= Assignment =
In the records below, find every line with the word "resolves" and copy it.

***** Data for this exercise *****

Definition guest_abi_user_addr_max (abi : guest_abi) : Z :=
  match abi with
  | GUEST_ABI_AMD64 => Z.shiftl 1 47
  | GUEST_ABI_ARM64 => Z.shiftl 1 48
  | GUEST_ABI_RISCV64 => Z.shiftl 1 38
  | GUEST_ABI_PPC64 => Z.shiftl 1 47
  | GUEST_ABI_I386 => Z.shiftl 1 32
  end.

Definition guest_abi_addr_valid (abi : guest_abi) (addr : Z) : bool :=
  addr <? guest_abi_user_addr_max abi.

Definition guest_abi_range_valid (abi : guest_abi) (addr size : Z) : bool :=
  let max := guest_abi_user_addr_max abi in
  if addr >=? max then false else
  if size =? 0 then true else
  size <=? max - addr.

(** ** The address space *)

Definition PAGE_BITS := 12.
Definition PAGE_SIZE := 4096.
Definition PAGE (addr : Z) : Z := Z.shiftr addr PAGE_BITS.
Definition PGOFFSET (addr : Z) : Z := addr .& (PAGE_SIZE - 1).

Record page := mk_page {
  pg_data : list Z;      (* PAGE_SIZE bytes *)
  pg_read : bool;        (* resolves for MEM_READ *)
  pg_write : bool;       (* resolves for MEM_WRITE *)
  pg_guard_ok : bool }.  (* the (guarded) copy does not fault *)

Record mem := mk_mem { mem_pages : gmap Z page; mem_page_limit : Z }.

Inductive access := MEM_READ | MEM_WRITE.

(** The page an access at [addr] resolves to. *)
Definition mem_ptr_may_fault (m : mem) (addr : Z) (type : access) : option page :=
  match mem_pages m !! PAGE addr with
  | Some pg => if (match type with MEM_READ => pg_read pg | MEM_WRITE => pg_write pg end) then Some pg else None
  | None => None
  end.

Definition user_range_valid_mem (abi : guest_abi) (m : mem) (addr count : Z) : bool :=
  if negb (guest_abi_range_valid abi addr count) then false else
  if count =? 0 then true else
  let last := u64 (addr + count - 1) in
  PAGE last <? mem_page_limit m.

(** [user_copy_from_page]: [n] bytes of the page from [addr] on. *)
Definition user_copy_from_page (pg : page) (addr n : Z) : option (list Z) :=
  if pg_guard_ok pg
  then Some (take (Z.to_nat n) (drop (Z.to_nat (PGOFFSET addr)) (pg_data pg)))
  else None.

(** [user_copy_to_page]: the page with [bytes] at [addr]. *)
Definition user_copy_to_page (pg : page) (addr : Z) (bytes : list Z) : option page :=
  if pg_guard_ok pg
  then Some (mk_page (list_inserts (Z.to_nat (PGOFFSET addr)) bytes (pg_data pg))
               (pg_read pg) (pg_write pg) (pg_guard_ok pg))
  else None.

(** [chunk_end]: the end of [p]'s page, or of the request. *)
Definition chunk_end (p end_ : Z) : Z :=
  let e := Z.shiftl (PAGE p + 1) PAGE_BITS in if e >? end_ then end_ else e.

(** The loop of [__user_read_task_mem]: the bytes from [p] to [end_]. *)
Fixpoint user_read_loop (fuel : nat) (m : mem) (p end_ : Z) : option (list Z) :=
  if negb (p <? end_) then Some [] else
  match fuel with
  | O => None
  | S fuel =>
      let ce := chunk_end p end_ in
      match mem_ptr_may_fault m p MEM_READ with
      | None => None
      | Some pg =>
          match user_copy_from_page pg p (ce - p) with
          | None => None
          | Some bytes => match user_read_loop fuel m ce end_ with
                          | Some rest => Some (bytes ++ rest)
                          | None => None
                          end
          end
      end
  end.

(** [__user_read_task_mem]: [None] is its failure return 1. *)
Definition user_read_task_mem (abi : guest_abi) (m : mem) (addr count : Z) : option (list Z) :=
  if negb (user_range_valid_mem abi m addr count) then None else
  user_read_loop (Z.to_nat count) m addr (addr + count).

(** The loop of [__user_write_task_mem]: what the pages become, and whether the
    whole buffer was written.  Chunks written before a fault stay written. *)
Fixpoint user_write_loop (fuel : nat) (m : mem) (p end_ : Z) (buf : list Z) : mem * bool :=
  if negb (p <? end_) then (m, true) else
  match fuel with
  | O => (m, false)
  | S fuel =>
      let ce := chunk_end p end_ in
      match mem_ptr_may_fault m p MEM_WRITE with
      | None => (m, false)
      | Some pg =>
          let n := Z.to_nat (ce - p) in
          match user_copy_to_page pg p (take n buf) with
          | None => (m, false)
          | Some pg' =>
              user_write_loop fuel (mk_mem (<[PAGE p := pg']> (mem_pages m)) (mem_page_limit m))
                ce end_ (drop n buf)
          end
      end
  end.

Definition user_write_task_mem (abi : guest_abi) (m : mem) (addr : Z) (buf : list Z) : mem * bool :=
  let count := Z.of_nat (length buf) in
  if negb (user_range_valid_mem abi m addr count) then (m, false) else
  user_write_loop (Z.to_nat count) m addr (addr + count) buf.

(** [user_string_copy_run]: up to and including the first NUL. *)
Fixpoint user_string_copy_run (src : list Z) : list Z :=
  match src with
  | [] => []
  | c :: rest => if c =? 0 then [c] else c :: user_string_copy_run rest
  end.

Inductive cstring_result :=
| Copied (s : list Z)   (* 0: the NUL was copied *)
| StrFault              (* 1 *)
| TooLong.              (* 2: max bytes held no NUL *)

(** [user_read_cstring] from [addr + i] on, [buf] being the [i] bytes so far. *)
Fixpoint user_read_cstring (fuel : nat) (abi : guest_abi) (m : mem) (addr max i : Z) (buf : list Z) : cstring_result :=
  if negb (i <? max) then TooLong else
  match fuel with
  | O => StrFault
  | S fuel =>
      let p := u64 (addr + i) in
      let page_end := Z.shiftl (PAGE p + 1) PAGE_BITS in
      let chunk := if page_end - p >? max - i then max - i else page_end - p in
      if negb (user_range_valid_mem abi m p chunk) then StrFault else
      match mem_ptr_may_fault m p MEM_READ with
      | None => StrFault
      | Some pg =>
          match user_copy_from_page pg p chunk with
          | None => StrFault
          | Some bytes =>
              let copied := user_string_copy_run bytes in
              let i := i + Z.of_nat (length copied) in
              let buf := buf ++ copied in
              if default 1 (last buf) =? 0 then Copied buf
              else user_read_cstring fuel abi m addr max i buf
          end
      end
  end.


(** [user_read_path]: the error number, or the path. *)
Definition user_read_path (abi : guest_abi) (m : mem) (addr max : Z) : Z + list Z :=
  if addr =? 0 then inl _EFAULT else
  if max =? 0 then inl _EFAULT else
  if negb (guest_abi_addr_valid abi addr) then inl _EFAULT else
  match user_read_cstring (Z.to_nat max) abi m addr max 0 [] with
  | StrFault => inl _EFAULT
  | TooLong => inl _ENAMETOOLONG
  | Copied s => inr s
  end.

(** ** The byte-wise specification *)

Definition byte_at (m : mem) (a : Z) : option Z :=
  match mem_pages m !! PAGE a with
  | Some pg => if pg_read pg && pg_guard_ok pg then pg_data pg !! Z.to_nat (PGOFFSET a) else None
  | None => None
  end.

(** The byte at [a] whatever the page's rights: what memory holds. *)
Definition raw_byte (m : mem) (a : Z) : option Z :=
  match mem_pages m !! PAGE a with
  | Some pg => pg_data pg !! Z.to_nat (PGOFFSET a)
  | None => None
  end.

(** Every page has PAGE_SIZE bytes, and they are bytes. *)
Definition mem_wf (m : mem) : Prop :=
  forall n pg, mem_pages m !! n = Some pg ->
    length (pg_data pg) = Z.to_nat PAGE_SIZE /\ Forall (in_u 8) (pg_data pg).

(** ** Properties of pages and chunks *)

Lemma page_offset a : 0 <= a -> a = PAGE a * PAGE_SIZE + PGOFFSET a /\ 0 <= PGOFFSET a < PAGE_SIZE /\ 0 <= PAGE a.
Proof.
  intros Ha. unfold PAGE, PGOFFSET, PAGE_BITS, PAGE_SIZE. change (4096 - 1) with (Z.ones 12).
  rewrite Z.land_ones, Z.shiftr_div_pow2 by lia. change (2 ^ 12) with 4096.
  pose proof (Z.div_mod a 4096). pose proof (Z.mod_pos_bound a 4096).
  pose proof (Z.div_pos a 4096). lia.
Qed.

Lemma page_offset_eq n o : 0 <= o < PAGE_SIZE -> 0 <= n ->
  PAGE (n * PAGE_SIZE + o) = n /\ PGOFFSET (n * PAGE_SIZE + o) = o.
Proof.
  intros Ho Hn. destruct (page_offset (n * PAGE_SIZE + o)) as (E & Hr & Hp); unfold PAGE_SIZE in *; lia.
Qed.

Lemma chunk_end_spec p end_ : 0 <= p < end_ ->
  p < chunk_end p end_ <= end_ /\ chunk_end p end_ <= (PAGE p + 1) * PAGE_SIZE /\
  PGOFFSET p + (chunk_end p end_ - p) <= PAGE_SIZE.
Proof.
  intros Hp. destruct (page_offset p) as (E & Hr & Hn); [lia |].
  unfold chunk_end, PAGE_BITS. rewrite Z.shiftl_mul_pow2 by lia. change (2 ^ 12) with PAGE_SIZE.
  destruct (Z.gtb_spec ((PAGE p + 1) * PAGE_SIZE) end_); lia.
Qed.

(** Addresses in one chunk share the page. *)
Lemma chunk_page p k : 0 <= p -> 0 <= k -> PGOFFSET p + k < PAGE_SIZE ->
  PAGE (p + k) = PAGE p /\ PGOFFSET (p + k) = PGOFFSET p + k.
Proof.
  intros Hp Hk Hlt. destruct (page_offset p) as (E & Hr & Hn); [lia |].
  replace (p + k) with (PAGE p * PAGE_SIZE + (PGOFFSET p + k)) by lia.
  apply page_offset_eq; lia.
Qed.

Lemma mapM_app {A B} (f : A -> option B) l k :
  mapM f (l ++ k) = match mapM f l, mapM f k with Some a, Some b => Some (a ++ b) | _, _ => None end.
Proof.
  induction l as [| x l IH]; simpl; [by destruct (mapM f k) |].
  destruct (f x); simpl; [| done]. rewrite IH. by destruct (mapM f l), (mapM f k).
Qed.

Lemma seqZ_split p q e : p <= q <= e -> seqZ p (e - p) = seqZ p (q - p) ++ seqZ q (e - q).
Proof. intros H. replace (e - p) with ((q - p) + (e - q)) by lia. rewrite seqZ_app by lia. do 2 f_equal. lia. Qed.

(** One chunk of a read is the byte-wise read of its addresses. *)
Lemma read_chunk m p n :
  mem_wf m -> 0 <= p -> 0 < n -> PGOFFSET p + n <= PAGE_SIZE ->
  mapM (byte_at m) (seqZ p n) =
  match mem_ptr_may_fault m p MEM_READ with
  | Some pg => user_copy_from_page pg p n
  | None => None
  end.
Proof.
  intros Hwf Hp Hn Hfit. destruct (page_offset p) as (_ & Hr & _); [lia |].
  unfold mem_ptr_may_fault, user_copy_from_page.
  assert (forall k, 0 <= k < n -> byte_at m (p + k) =
    match mem_pages m !! PAGE p with
    | Some pg => if pg_read pg && pg_guard_ok pg then pg_data pg !! Z.to_nat (PGOFFSET p + k) else None
    | None => None end) as Hb.
  { intros k Hk. unfold byte_at. destruct (chunk_page p k) as [-> ->]; [lia .. | done]. }
  assert ((forall k, 0 <= k < n -> byte_at m (p + k) = None) -> mapM (byte_at m) (seqZ p n) = None) as Hnone.
  { intros H. apply mapM_None. rewrite seqZ_cons by lia. constructor.
    rewrite <- (H 0) by lia. f_equal. lia. }
  destruct (mem_pages m !! PAGE p) as [pg |] eqn:Epg.
  2:{ by apply Hnone. }
  destruct (pg_read pg) eqn:Er; [| by apply Hnone].
  destruct (pg_guard_ok pg) eqn:Eg; [| by apply Hnone].
  apply mapM_Some. apply Forall2_same_length_lookup. destruct (Hwf _ _ Epg) as [Hl _]. unfold PAGE_SIZE in *.
  split; [rewrite length_seqZ, length_take, length_drop; lia |].
  intros i x y Hx Hy. apply lookup_seqZ in Hx as [-> Hi].
  rewrite Hb by lia. apply lookup_take_Some in Hy as [Hy _]. rewrite lookup_drop in Hy.
  simpl. rewrite <- Hy. f_equal. lia.
Qed.

Lemma user_read_loop_spec fuel m p end_ :
  mem_wf m -> 0 <= p -> (Z.to_nat (end_ - p) <= fuel)%nat ->
  user_read_loop fuel m p end_ = mapM (byte_at m) (seqZ p (end_ - p)).
Proof.
  intros Hwf. revert p. induction fuel as [| fuel IH]; intros p Hp Hfuel; simpl;
    destruct (Z.ltb_spec p end_) as [Hlt | Hge]; simpl;
    try (rewrite seqZ_nil by lia; done); [lia |].
  destruct (chunk_end_spec p end_) as (Hce & _ & Hfit); [lia |].
  rewrite (seqZ_split p (chunk_end p end_)) by lia. rewrite mapM_app.
  rewrite read_chunk by (try done; lia). rewrite IH by lia.
  destruct (mem_ptr_may_fault m p MEM_READ); [| done].
  destruct (user_copy_from_page _ _ _); [| done].
  by destruct (mapM _ _).
Qed.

*****

= Response to the exercise =
  pg_read : bool;        (* resolves for MEM_READ *)
  pg_write : bool;       (* resolves for MEM_WRITE *)
(** The page an access at [addr] resolves to. *)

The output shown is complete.